Your APR is higher than your interest rate because APR includes lender fees that the interest rate does not. When a lender charges origination fees, discount points, or mortgage broker fees, those costs get folded into the APR calculation — spread across the full loan term as an equivalent annual rate.

The larger the fees relative to the loan amount, the bigger the gap between your interest rate and APR. Here are the most common reasons the gap is wide:

  • High origination fees — lenders charge 0.5–1% of the loan amount to process it. On a $300,000 mortgage that is $1,500–$3,000 added to the APR calculation.
  • Discount points — paying points upfront to lower your rate adds to the APR even though it reduces monthly payments.
  • Private mortgage insurance (PMI) — on loans with less than 20% down, PMI premiums are included in APR on some loan types.
  • Short loan term — the same dollar amount of fees spread over 10 years instead of 30 years creates a much larger APR gap.

If your APR and interest rate are identical, it means the lender is charging no fees — which is worth verifying, as some lenders roll fees into a higher rate instead of disclosing them separately.

Frequently asked questions

Is APR charged monthly or yearly?

APR is expressed as a yearly rate but applied monthly. Your lender divides the APR by 12 to get the monthly periodic rate, then applies that to your outstanding balance each month. On a loan with a 6.64% APR, your monthly rate is approximately 0.553%.

Why is my APR higher than my interest rate?

Because APR includes lender fees rolled into the calculation. The greater the fees relative to the loan amount, the larger the gap between your interest rate and APR. A zero-fee loan will have an APR equal to its interest rate.

Does APR affect my monthly payment?

No. Your monthly payment is calculated using only the interest rate, not the APR. APR is purely a comparison tool — it tells you the true annual cost but does not change the payment itself.

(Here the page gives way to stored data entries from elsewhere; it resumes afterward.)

(** [strftime("%Y-%m-%d 00:00:00")]: the midnight that begins the day. *)
Definition inicio_do_dia (t : timestamp) : timestamp := um_dia * (t / um_dia).

(** ** SHA-256 *)

(** [hashlib.sha256(_).hexdigest()], after FIPS 180-4, on 32-bit words held
    in [Z]. *)
Module SHA256.

Definition mask32 : Z := 0xffffffff.
Definition add32 (a b : Z) : Z := Z.land (a + b) mask32.
Definition rotr (n x : Z) : Z :=
  Z.lor (Z.shiftr x n) (Z.land (Z.shiftl x (32 - n)) mask32).
Definition not32 (x : Z) : Z := Z.lxor x mask32.

Definition Ch (x y z : Z) : Z := Z.lxor (Z.land x y) (Z.land (not32 x) z).
Definition Maj (x y z : Z) : Z :=
  Z.lxor (Z.lxor (Z.land x y) (Z.land x z)) (Z.land y z).
Definition Sigma0 (x : Z) : Z := Z.lxor (Z.lxor (rotr 2 x) (rotr 13 x)) (rotr 22 x).
Definition Sigma1 (x : Z) : Z := Z.lxor (Z.lxor (rotr 6 x) (rotr 11 x)) (rotr 25 x).
Definition sigma0 (x : Z) : Z := Z.lxor (Z.lxor (rotr 7 x) (rotr 18 x)) (Z.shiftr x 3).
Definition sigma1 (x : Z) : Z := Z.lxor (Z.lxor (rotr 17 x) (rotr 19 x)) (Z.shiftr x 10).

(** The first primes. *)
Definition prime (n : Z) : bool :=
  (1 <? n) &&
  forallb (fun d => negb (n mod d =? 0))
          (map Z.of_nat (seq 2 (Z.to_nat n - 2))).

Definition primes (k : nat) : list Z :=
  firstn k (filter prime (map Z.of_nat (seq 2 310))).

(** The integer part of a cube root, bit by bit from the top. *)
Definition cbrt (n : Z) : Z :=
  fold_left (fun r b => if (r + 2 ^ b) ^ 3 <=? n then r + 2 ^ b else r)
            (map Z.of_nat (rev (seq 0 40))) 0.

(** The round constants: the first 32 bits of the fractional parts of the
    cube roots of the first 64 primes.  The initial hash value: the same of
    the square roots of the first 8 primes. *)
Definition K : list Z :=
  map (fun p => Z.land (cbrt (p * 2 ^ 96)) mask32) (primes 64).

Definition H0 : list Z :=
  map (fun p => Z.land (Z.sqrt (p * 2 ^ 64)) mask32) (primes 8).

(** The message followed by the bit 1, zeros up to 56 modulo 64 bytes, and
    the length in bits on 8 bytes, most significant first. *)
Definition be_bytes (n : nat) (x : Z) : list Z :=
  map (fun i => Z.land (Z.shiftr x (8 * Z.of_nat i)) 0xff) (rev (seq 0 n)).

Definition pad (msg : list Z) : list Z :=
  let len := Z.of_nat (List.length msg) in
  let zeros := Z.to_nat ((55 - len) mod 64) in
  msg ++ [0x80] ++ repeat 0 zeros ++ be_bytes 8 (8 * len).
(** ** Loops *)

Lemma bind_Ok {A B} (r : result A) (k : A → result B) (b : B) :
  r ≫= k = Ok b → ∃ a, r = Ok a ∧ k a = Ok b.
Proof. destruct r as [a|e]; [eauto | discriminate]. Qed.

Lemma index_Ok {A} (l : list A) (i : nat) (a : A) :
  index l i = Ok a ↔ l !! i = Some a.
Proof. unfold index. destruct (l !! i); split; congruence. Qed.

Lemma index_lt {A} (l : list A) (i : nat) :
  (i < length l)%nat → ∃ a, index l i = Ok a.
Proof.
  intros Hi. destruct (lookup_lt_is_Some_2 l i Hi) as [a Ha].
  exists a. by apply index_Ok.
Qed.

Lemma for_each_cons {I S} (body : I → S → result S) i (l : list I) (s : S) :
  for_each body (i :: l) s = body i s ≫= for_each body l.
Proof. done. Qed.

Lemma for_each_app {I S} (body : I → S → result S) (l1 l2 : list I) (s : S) :
  for_each body (l1 ++ l2) s = for_each body l1 s ≫= for_each body l2.
Proof.
  revert s. induction l1 as [|i l1 IH]; intros s; simpl; [done|].
  destruct (body i s) as [s'|e]; simpl; [apply IH | done].
Qed.

Lemma for_range_S {S} (n : nat) (body : nat → S → result S) (s : S) :
  for_range (Datatypes.S n) body s = for_range n body s ≫= body n.
Proof.
  unfold for_range. rewrite seq_S, for_each_app. simpl.
  destruct (for_each body (seq 0 n) s) as [s'|e]; simpl; [|done].
  by destruct (body n s').
Qed.

(** ** The result filter *)

Section nms.
Context (scores : option (ndarray Q)) (boxes : list row)
  (classes : ndarray Z) (min_score_thresh : Q).

Lemma kept_S n :
  kept scores min_score_thresh (S n)
  = kept scores min_score_thresh n
    ++ (if passes scores min_score_thresh n then [n] else []).
Proof.
  unfold kept. rewrite seq_S, filter_app. f_equal. simpl.
  rewrite filter_cons, filter_nil.
  by destruct (passes scores min_score_thresh n).
Qed.

Lemma elem_of_kept n i :
  i ∈ kept scores min_score_thresh n ↔
  (i < n)%nat ∧ ∃ s, score_at scores i = Some s ∧ (min_score_thresh < s)%Q.
Proof.
  unfold kept. rewrite list_elem_of_filter, elem_of_seq. unfold passes.
  destruct (score_at scores i) as [s|].
  - rewrite Is_true_true, Qltb_lt. split.
    + intros [? ?]. split; [lia|eauto].
    + intros [? (s' & [= <-] & ?)]. split; [done|lia].
  - split; [intros [[] _] | intros [_ (s & [=] & _)]].
Qed.

Lemma kept_sorted n : StronglySorted lt (kept scores min_score_thresh n).
Proof.
  induction n as [|n IH]; [constructor|].
  rewrite kept_S. apply StronglySorted_app. split_and!; [|done|].
  - intros i j [Hi _]%elem_of_kept Hj.
    destruct (passes scores min_score_thresh n).
    + apply list_elem_of_singleton in Hj. lia.
    + by apply elem_of_nil in Hj.
  - destruct (passes scores min_score_thresh n); repeat constructor.
Qed.

Lemma length_kept n : (length (kept scores min_score_thresh n) ≤ n)%nat.
Proof.
  unfold kept. etransitivity; [apply length_filter|]. by rewrite length_seq.
Qed.

Lemma nms_body_Ok i out out' :
  nms_body scores boxes classes min_score_thresh i out = Ok out' →
  ∃ s, score_at scores i = Some s ∧
    if Qltb min_score_thresh s then
      ∃ b c, boxes !! i = Some b ∧ class_at classes i = Some c ∧
        out' = (out.1.1 ++ [s], out.1.2 ++ [b], out.2 ++ [c])
    else out' = out.
Proof.
  destruct out as [[os ob] oc]. unfold nms_body, score_at, class_at.
  destruct scores as [[a|sc]|]; simpl.
  - discriminate.
  - intros H. apply bind_Ok in H as (s & Hs & H).
    apply index_Ok in Hs. exists s. split; [done|].
    destruct (Qltb min_score_thresh s); [|congruence].
    apply bind_Ok in H as (b & Hb & H). apply bind_Ok in H as (c & Hc & H).
    apply index_Ok in Hb. exists b, c. destruct classes as [?|cl]; simpl in *.
    + discriminate.
    + apply index_Ok in Hc. split_and!; congruence.
  - intros H. apply bind_Ok in H as (? & _ & ?). discriminate.
Qed.

Lemma nms_loop_collected n out :
  for_range n (nms_body scores boxes classes min_score_thresh) ([], [], [])
    = Ok out →
  collected scores boxes classes (kept scores min_score_thresh n) out.
Proof.
  revert out. induction n as [|n IH]; intros out.
  - intros [= <-]. by repeat split; constructor.
  - rewrite for_range_S. intros H. apply bind_Ok in H as (out0 & H0 & H).
    specialize (IH _ H0) as (IHs & IHb & IHc).
    apply nms_body_Ok in H as (s & Hs & H).
    rewrite kept_S. unfold passes. rewrite Hs.
    destruct (Qltb min_score_thresh s).
    + destruct H as (b & c & Hb & Hc & ->). simpl.
      repeat split; apply Forall2_app; auto.
    + subst out0. rewrite !app_nil_r. by repeat split.
Qed.

End nms.

Lemma nms_collected scores boxes classes max_boxes thresh out :
  non_max_suppression scores boxes classes max_boxes thresh = Ok out →
  collected scores boxes classes
    (kept scores thresh (nms_range boxes max_boxes)) out.
Proof. apply nms_loop_collected. Qed.


Lemma nms_range_0 boxes : nms_range boxes 0 = length boxes.
Proof. unfold nms_range. rewrite decide_True by done. lia. Qed.

Lemma nms_range_nonzero boxes k :
  k ≠ 0 → nms_range boxes k = Z.to_nat (Z.min k (Z.of_nat (length boxes))).
Proof. intros Hk. unfold nms_range. by rewrite decide_False. Qed.

Lemma collected_length scores boxes classes idxs out :
  collected scores boxes classes idxs out →
  length out.1.1 = length idxs ∧ length out.1.2 = length idxs
  ∧ length out.2 = length idxs.
Proof.
  intros (Hs & Hb & Hc).
  apply Forall2_length in Hs, Hb, Hc. by rewrite <- Hs, <- Hb, <- Hc.
Qed.

(** The scores that leave [non_max_suppression] are above the threshold. *)
Lemma nms_scores_above scores boxes classes max_boxes thresh out :
  non_max_suppression scores boxes classes max_boxes thresh = Ok out →
  Forall (λ s, (thresh < s)%Q) out.1.1.
Proof.
  intros (Hs & _)%nms_collected.
  apply Forall_forall. intros s Hin.
  apply list_elem_of_lookup in Hin as [j Hj].
  destruct (Forall2_lookup_r _ _ _ _ _ Hs Hj) as (i & Hi & His).
  apply list_elem_of_lookup_2, elem_of_kept in Hi as (_ & s' & Hs' & Hlt).
  congruence.
Qed.

Lemma nms_length_classes scores boxes classes max_boxes thresh out :
  non_max_suppression scores boxes classes max_boxes thresh = Ok out →
  (length out.2 ≤ nms_range boxes max_boxes)%nat.
Proof.
  intros (_ & _ & Hc)%nms_collected%collected_length. rewrite Hc.
  apply length_kept.
Qed.

(** C1.  [non_max_suppression] with [max_boxes = 0] visits the whole box
    sequence (the call equals the one with [max_boxes = len(boxes)]) and
    returns at most [len(boxes)] entries; with [max_boxes = k > 0] it
    returns at most [min(k, len(boxes))] entries.  The three returned
    sequences have the same length. *)
Theorem non_max_suppression_cap scores boxes classes (k : Z) thresh
    out_scores out_boxes out_classes :
  non_max_suppression scores boxes classes k thresh
    = Ok (out_scores, out_boxes, out_classes) →
  length out_scores = length out_boxes
  ∧ length out_classes = length out_boxes
  ∧ (k = 0 → (length out_boxes ≤ length boxes)%nat)
  ∧ (0 < k →
     (length out_boxes ≤ Z.to_nat (Z.min k (Z.of_nat (length boxes))))%nat)
  ∧ non_max_suppression scores boxes classes 0 thresh
    = non_max_suppression scores boxes classes (Z.of_nat (length boxes)) thresh.
Proof.
  intros H. apply nms_collected, collected_length in H as (Hs & Hb & Hc).
  simpl in *. pose proof (length_kept scores thresh (nms_range boxes k)) as Hk.
  split_and!; try congruence.
  - intros ->. rewrite nms_range_0 in *. lia.
  - intros Hpos. rewrite nms_range_nonzero in * by lia. lia.
  - unfold non_max_suppression. simpl.
    by destruct (decide (Z.of_nat (length boxes) = 0)).
Qed.

Lemma non_max_suppression_cap_witness :
  non_max_suppression (Some (Arr1 twelve_scores)) twelve_boxes
    (Arr1 twelve_classes) 0 0.5%Q
  = Ok (twelve_scores, twelve_boxes, twelve_classes)
  ∧ length twelve_boxes = 12%nat
  ∧ (length twelve_boxes ≤ length twelve_boxes)%nat
  ∧ non_max_suppression (Some (Arr1 twelve_scores)) twelve_boxes
      (Arr1 twelve_classes) 0 0.5%Q
    = non_max_suppression (Some (Arr1 twelve_scores)) twelve_boxes
        (Arr1 twelve_classes) (Z.of_nat (length twelve_boxes)) 0.5%Q.
Proof.
  split; [reflexivity|]. split; [reflexivity|].
  destruct (non_max_suppression_cap (Some (Arr1 twelve_scores)) twelve_boxes
              (Arr1 twelve_classes) 0 0.5%Q
              twelve_scores twelve_boxes twelve_classes)
    as (_ & _ & Hcap & _ & Hfull); [reflexivity|].
  split; [by apply Hcap | exact Hfull].
Defined.

(** C2.  Every score returned by [non_max_suppression] is strictly above
    the threshold, and the returned entries are exactly those found at the
    visited positions whose score is strictly above it, taken in ascending
    position: relative order is that of the input. *)
Theorem non_max_suppression_threshold scores boxes classes (k : Z) thresh
    out_scores out_boxes out_classes :
  non_max_suppression scores boxes classes k thresh
    = Ok (out_scores, out_boxes, out_classes) →
  Forall (λ s, (thresh < s)%Q) out_scores
  ∧ ∃ idxs : list nat,
      StronglySorted lt idxs
      ∧ collected scores boxes classes idxs
          (out_scores, out_boxes, out_classes)
      ∧ ∀ i, i ∈ idxs ↔
          (i < nms_range boxes k)%nat
          ∧ ∃ s, score_at scores i = Some s ∧ (thresh < s)%Q.
Proof.
  intros H. split.
  - by apply nms_scores_above in H.
  - exists (kept scores thresh (nms_range boxes k)). split_and!.
    + apply kept_sorted.
    + by apply nms_collected.
    + apply elem_of_kept.
Qed.

Lemma non_max_suppression_threshold_witness :
  non_max_suppression (Some (Arr1 four_scores)) four_boxes
    (Arr1 four_classes) 10 0.5%Q
  = Ok ([0.9; 0.6]%Q, [Box (0, 0, 1, 1); Box (0, 0, 4, 4)]%Q, [1; 4])
  ∧ Forall (λ s, (0.5 < s)%Q) [0.9; 0.6]%Q.
Proof.
  split; [reflexivity|].
  apply (non_max_suppression_threshold (Some (Arr1 four_scores)) four_boxes
           (Arr1 four_classes) 10 0.5%Q
           [0.9; 0.6]%Q [Box (0, 0, 1, 1); Box (0, 0, 4, 4)]%Q [1; 4]).
  reflexivity.
Defined.

(** ** Label filter and aggregation *)

Lemma label_rejected_false self label :
  label_rejected self label = false ↔
  valid_labels self = [] ∨ label ∈ valid_labels self.
Proof.
  unfold label_rejected. rewrite andb_false_iff, !bool_decide_eq_false.
  split; (intros [?|?]; [left|right]); try done.
  - by destruct (decide (valid_labels self = [])).
  - by destruct (decide (label ∈ valid_labels self)).
  - congruence.
  - auto.
Qed.

Section aggregate.
Context (self : ObjDetect) (out_scores : list Q).

Lemma detect_body_Ok ic d d' :
  detect_body self out_scores ic d = Ok d' →
  (d' = d ∧ ∀ label s, ¬ accepted self out_scores ic label s)
  ∨ (∃ label s, accepted self out_scores ic label s ∧ d' = <[label := s]> d).
Proof.
  destruct ic as [i c]. unfold detect_body, accepted. simpl.
  intros H. apply bind_Ok in H as (label & Hl & H). rewrite Hl.
  destruct (label_rejected self label) eqn:Hrej.
  { injection H as <-. left. split; [done|]. intros ?? ([= <-] & ? & _).
    congruence. }
  apply bind_Ok in H as (s & Hs%index_Ok & H). rewrite Hs.
  destruct (Qltb s (min_score self)) eqn:Hlt; injection H as <-.
  - left. split; [done|]. intros ?? (_ & _ & [= <-] & ?). congruence.
  - right. by exists label, s.
Qed.

Lemma detect_body_accepted ic d label s :
  accepted self out_scores ic label s →
  detect_body self out_scores ic d = Ok (<[label := s]> d).
Proof.
  destruct ic as [i c]. unfold detect_body, accepted. simpl.
  intros (-> & Hrej & Hs & Hlt). simpl. rewrite Hrej.
  apply index_Ok in Hs. by rewrite Hs; simpl; rewrite Hlt.
Qed.

(** Every entry of the result was there at the start or was written by
    an accepted item. *)
Lemma for_each_detect_lookup items d0 d label s :
  for_each (detect_body self out_scores) items d0 = Ok d →
  d !! label = Some s →
  d0 !! label = Some s
  ∨ ∃ ic, ic ∈ items ∧ accepted self out_scores ic label s.
Proof.
  revert d0. induction items as [|ic items IH]; intros d0; simpl.
  - intros [= <-]. auto.
  - intros H Hd. apply bind_Ok in H as (d1 & H1 & H).
    destruct (IH _ H Hd) as [Hd1|(ic' & Hin & Hacc)].
    + apply detect_body_Ok in H1 as [[-> _]|(l' & s' & Hacc & ->)]; [auto|].
      destruct (decide (l' = label)) as [->|Hne].
      * rewrite lookup_insert_eq in Hd1. injection Hd1 as ->.
        right. exists ic. split; [left|done].
      * rewrite lookup_insert_ne in Hd1 by done. auto.
    + right. exists ic'. split; [by right|done].
Qed.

What fees are included in APR?

Typically: origination fees, discount points, mortgage broker fees, and prepaid mortgage insurance. Not included: appraisal fees, title insurance, attorney fees, and escrow reserves. Rules vary slightly by loan type and lender. The CFPB's mortgage closing cost guide has a full breakdown of which fees lenders must include in APR calculations.

Should I choose the loan with the lowest APR?

Usually yes — if you plan to hold the loan to term. If you might refinance or sell within 5–7 years, compare total out-of-pocket cost over that shorter period instead. A lower APR with high upfront fees can cost more than a slightly higher APR with minimal fees if you exit the loan early.